ヨーロッパの東洋世界に対するものの見方や考え方を、オリエンタリズムとしてとらえ、綿々と受け継がれてきたその思考様式や価値観を、鋭く分析し、厳しく批判したのはエドワード・サイードだが、この構図のなかの「東洋」を「アフリカ」に、「ヨーロッパ」を「アメリカ合州国」に置き換えて論じたのが、1993年に黒人女性として初めてノーベル文学賞を受賞した作家、トニ・モリスンである。その著書『白さと想像力/Playing in the Dark』(邦訳は朝日選書、1994年)のなかでモリスンは「アフリカニズム」という語を用いて、言語のすみずみにまで浸透しているアフリカと黒人、また黒さそのものにまつわる白人上位の思考と知覚の様式をあらわにしてみせた。

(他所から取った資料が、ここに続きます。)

(** X13. When no store is true and nothing is injected (the hook has no
    [configuration] and no [state] parameter, and no [secrets] parameter or
    the provider lists no secret groups), the hook is called on [context]
    followed by the entries of the deep copy, which has the keys of the
    template in the template's order and its atomic values; without a
    template the hook is called on [context] alone.  A template that binds
    [context] makes the call raise [TypeError] before the hook runs. *)
Theorem plain_hook_is_called_on_context_and_copied_template
    level lc lp pitems fname f context stt conf secr st :
  let h0 := st_heap st in
  resolved host h0 level lc lp pitems fname f →
  heap_closed h0 →
  template_is_mapping h0 pitems →
  value_within 0 (length h0) conf → value_within 0 (length h0) secr →
  truthyb h0 conf || truthyb h0 secr = false →
  no_injection pitems f →
  let r := apply_python_control host level (VRef lc) context stt conf secr st in
  ∃ ld items1 h2,
    length h0 < ld
    ∧ h2 !! ld = Some (ODict items1)
    ∧ agree_below (length h0) h0 h2
    ∧ (∀ n, unfold n h2 (VRef ld) = template_tree n h0 pitems)
    ∧ map fst items1 = map fst (template_items h0 pitems)
    ∧ (∀ k v, assoc_get k (template_items h0 pitems) = Some v →
              (∀ l, v ≠ VRef l) → assoc_get k items1 = Some v)
    ∧ let tr := st_trace st ++ loaded_log fname f
                ++ [EvDeepcopy (template_of h0 pitems) (VRef ld) h2] in
      r = (if assoc_mem "context" (template_items h0 pitems)
           then (Raise TypeError, State h2 tr)
           else
             let kwargs := ("context", context) :: items1 in
             let rc := host_call host f [] kwargs h2 in
             (discard (fst rc), State (snd rc) (tr ++ [EvCall f [] kwargs h2]))).
Proof.
  intros h0 Hres Hcl Htm Hconf Hsecr Hran Hplain r.
  pose proof (rs_provider _ _ _ _ _ _ _ _ Hres) as Hprov.
  pose proof (lookup_lt_Some _ _ _ Hprov) as Hlp.
  destruct (apply_prefix host (length h0) level lc lp pitems fname f context stt
              conf secr st Hres (le_n _) Hcl Hlp Hconf Hsecr)
    as (a0 & h2 & Hlen & Hag & _ & Hw & Hun & E).
  fold h0 r in E, Hun, Hw, Hag, Hlen. rewrite Hran, bind_ret in E.
  assert (∀ k, unfold k h2 a0 = template_tree k h0 pitems) as Hun'.
  { intros k. rewrite Hun. by apply (template_tree_eq h0 h0 lp), agree_below_refl. }
  assert (agree_below (length h0) h0 h2) as Hag0.
  { eapply agree_below_trans; [by apply (agree_below_app (length h0) h0 (ODict []))|].
    eapply agree_below_le; [|exact Hag]. rewrite length_app. simpl. lia. }
  pose proof (Hun' 1) as H1. rewrite (template_tree_items _ _ Htm) in H1.
  destruct a0 as [| | | | |ld]; try done. simpl in H1.
  destruct (h2 !! ld) as [[items1|?]|] eqn:Hld; try done.
  injection H1 as H1.
  pose proof (same_entries_keys h2 h0 _ _ H1) as Hk.
  exists ld, items1, h2. split_and!; try done.
  - rewrite length_app in Hw. simpl in Hw. lia.
  - intros k v. exact (same_entries_atoms h2 h0 _ _ k v H1).
  - cbv zeta. rewrite E.
    erewrite (apply_tail_plain lp pitems f context stt conf secr ld items1 (State _ _));
      [|simpl; by rewrite Hag0|exact Hld|exact Hplain].
    cbn [st_heap st_trace].
    replace (assoc_mem "context" items1)
      with (assoc_mem "context" (template_items h0 pitems)).
    + destruct (assoc_mem "context" (template_items h0 pitems)); [done|].
      by rewrite <- !app_assoc.
    + unfold assoc_mem.
      destruct (assoc_get "context" (template_items h0 pitems)) as [v|] eqn:Ec.
      * destruct (assoc_get "context" items1) eqn:Ei; [done|].
        exfalso. apply assoc_get_Some_In in Ec.
        assert ("context" ∈ map fst items1) as Hin.
        { rewrite Hk. apply list_elem_of_In, in_map_iff. by exists ("context", v). }
        by apply (assoc_get_None_not_key _ _ Ei).
      * destruct (assoc_get "context" items1) as [v|] eqn:Ei; [|done].
        exfalso. apply assoc_get_Some_In in Ei.
        assert ("context" ∈ map fst (template_items h0 pitems)) as Hin.
        { rewrite <- Hk. apply list_elem_of_In, in_map_iff. by exists ("context", v). }
        by apply (assoc_get_None_not_key _ _ Ec).
Qed.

本書『アフリカ文学読みはじめ』は、このような脈絡からみても、あるいは前知識などいっさいなしにアフリカ文学を読もうとする人にとっても、たぶん、目からウロコが何枚も落ちる本だと思う。「エキゾチシズムの色眼鏡」なしにテキストを読むための、格好のガイドブックになっているからだ。
南アフリカの2人のノーベル賞作家、ナディン・ゴーディマ、J・M・クッツェー、あるいは、ズールーの民族詩人、マジシ・クネーネ、野間賞を受賞したジンバブウェのチェンジェライ・ホーヴェなど、日本でも知られた作家、詩人はもちろん、あまり馴染みののない作家のものも含めて、英語圏アフリカから発信されてきた多くの作品を引用しながら、口承文芸から植民地時代の文学を経て現在にいたる、南部アフリカの文学世界の特徴や、背景を、平易な語り口で展開している。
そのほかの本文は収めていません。